(* ===== verification/Compose.v ===== *)
(** * How the parts are put together

    [app/main.py], [app/task_main.py], [app/tasks/composition.py], the builders of
    [app/worker/composition.py] and [app/notifications/worker.py], and [app/db/session.py]: which adapters,
    services and middlewares the settings lead to, and the errors with which a process refuses to start.

    A part is described by what distinguishes it; the session factory and the web framework are made in
    the same way whatever the settings.  The constructors of SQLAlchemy, Google Cloud Tasks and Stripe
    are parameters that may raise ([Libraries]).  [test_process] says whether
    the process is a test run ([require_test_process], and [pytest] among the modules); the snapshot of
    the catalogue is opened from a file, with the outcome [snapshot]. *)
From S2P Require Import Prelude PyStr Sha256 Tokens Settings Calendars BitcoinRpc Esplora Webhooks Sender Gateway Config Worker.
Import Settings.

Open Scope string_scope.
Open Scope Z_scope.

Definition normalize_database_url (url : string) : string :=
  if startswith "postgresql://" url then "postgresql+psycopg://" ++ removeprefix "postgresql://" url else url.

(** Constructors of the libraries: [create_engine] with the URL and whether connections may be shared by
    threads, the client of Cloud Tasks with the credentials of the process, and the Stripe client with its
    key.  Each returns an object that the model does not look into, or raises. *)
Module Libraries.
Record t := mk {
  create_engine : string → bool → result unit;
  CloudTasksClient : result unit;
  StripeClient : string → result unit }.
End Libraries.

Definition create_database_engine (libraries : Libraries.t) (url : string) : result unit :=
  let normalized := normalize_database_url url in
  Libraries.create_engine libraries normalized (startswith "sqlite" normalized).
(** [timedelta(seconds=count)] *)
Definition timedelta_seconds (count : Z) : result Z :=
  check! raise_when (negb (Z.abs (count / 86400) <=? 999999999))
    (OverflowError "days out of range; must have magnitude <= 999999999") in
  Ok (seconds count).

Inductive TimestamperAdapter := DisabledTimestamper | FixtureTimestamper | CalendarTimestamper (urls : list string).
Inductive VerifierAdapter :=
| DisabledVerifier
| FixtureBitcoinVerifier
| CoreVerifier (rpc_url username password : string)
| EsploraVerifier (urls : string * string).
Module CloudTasksConfiguration.
Record t := mk { project : string; location : string; queue : string; worker_url : string;
                 service_account_email : string; audience : string }.
End CloudTasksConfiguration.
Inductive PaymentAdapter :=
| FixturePayments (provider : FixturePaymentProvider.t)
| StripePayments (provider : StripePaymentProvider.t).
Inductive Middleware := SafeRequestLog | HttpSecurity | CORS (allow_origins : list string) | RateLimit (secret : bytes).
Inductive Router := ApiRouter | NotificationRouter.

(** The parts of a worker that depend on the settings. *)
Module WorkerParts.
Record t := mk {
  worker_id : string; timestamper : TimestamperAdapter; bitcoin : VerifierAdapter;
  task_dispatch : option CloudTasksConfiguration.t }.
End WorkerParts.
(** [class AppServices], and what is added to the application around it: the middlewares from the outermost
    to the innermost, and the routers. *)
Module AppServices.
Record t := mk {
  settings : Settings.t;
  store : option (TokenHasher.t * Z * Z);
  payment_provider : option PaymentAdapter;
  resend_webhooks : option ResendWebhookService.t;
  task_dispatch : option CloudTasksConfiguration.t;
  metbull_lookup : bool;
  middlewares : list Middleware;
  routers : list Router;
  docs_enabled : bool }.
End AppServices.

Section Compose.
Context (check_netloc inet_aton : string → bool) (idna_other : string → option string).
Context (test_process : bool) (libraries : Libraries.t).

(** ** Workers *)

Definition require_test_process : result unit :=
  raise_when (negb test_process) (RuntimeError "fixture_adapter_forbidden_outside_test").
Definition _timestamper (settings : t) : result TimestamperAdapter :=
  match calendar_mode settings with
  | CAL_FIXTURE =>
      check! raise_when (app_env settings != TEST) (RuntimeError "fixture_calendar_forbidden") in
      check! require_test_process in
      Ok FixtureTimestamper
  | CAL_PUBLIC =>
      check! raise_when (negb (timeout_in_bounds (calendar_timeout_seconds settings)))
        (ValueError "calendar_timeout_out_of_bounds") in
      try! urls := Calendars.validated_urls check_netloc (calendar_configuration settings) in
      Ok (CalendarTimestamper urls)
  | CAL_DISABLED => Ok DisabledTimestamper
  end.
Definition _bitcoin_verifier (settings : t) : result VerifierAdapter :=
  match bitcoin_verifier settings with
  | BTC_FIXTURE =>
      check! raise_when (app_env settings != TEST) (RuntimeError "fixture_bitcoin_verifier_forbidden") in
      check! require_test_process in
      Ok FixtureBitcoinVerifier
  | BITCOIN_CORE =>
      match bitcoin_rpc_url settings, bitcoin_rpc_username settings, bitcoin_rpc_password settings with
      | Some rpc_url, Some username, Some password =>
          check! BitcoinCoreRpcTransport.init_check check_netloc rpc_url username password (bitcoin_rpc_timeout_seconds settings) in
          check! BitcoinCoreRpcVerifier.init_check 1 in
          Ok (CoreVerifier rpc_url username password)
      | _, _, _ => Raise (RuntimeError "validated_bitcoin_rpc_configuration_unavailable")
      end
  | ESPLORA =>
      try! urls := Esplora.validated_urls check_netloc inet_aton idna_other (esplora_configuration settings 1) in
      Ok (EsploraVerifier urls)
  | BTC_DISABLED => Ok DisabledVerifier
  end.
Definition create_task_dispatch (settings : t) : result (option CloudTasksConfiguration.t) :=
  if task_dispatch_mode settings == TASKS_DISABLED then Ok None else
  match cloud_tasks_project settings, cloud_tasks_location settings, cloud_tasks_queue settings,
        cloud_tasks_worker_url settings, cloud_tasks_service_account_email settings, cloud_tasks_audience settings with
  | Some project, Some location, Some queue, Some worker_url, Some service_account_email, Some audience =>
      check! Libraries.CloudTasksClient libraries in
      Ok (Some (CloudTasksConfiguration.mk project location queue worker_url service_account_email audience))
  | _, _, _, _, _, _ => Raise (RuntimeError "validated_cloud_tasks_configuration_unavailable")
  end.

→ **TASK OBJECTIVE**
Go through the records and report each line that contains "routers".

→ **RESPONSE AREA**
    to the innermost, and the routers. *)
  routers : list Router;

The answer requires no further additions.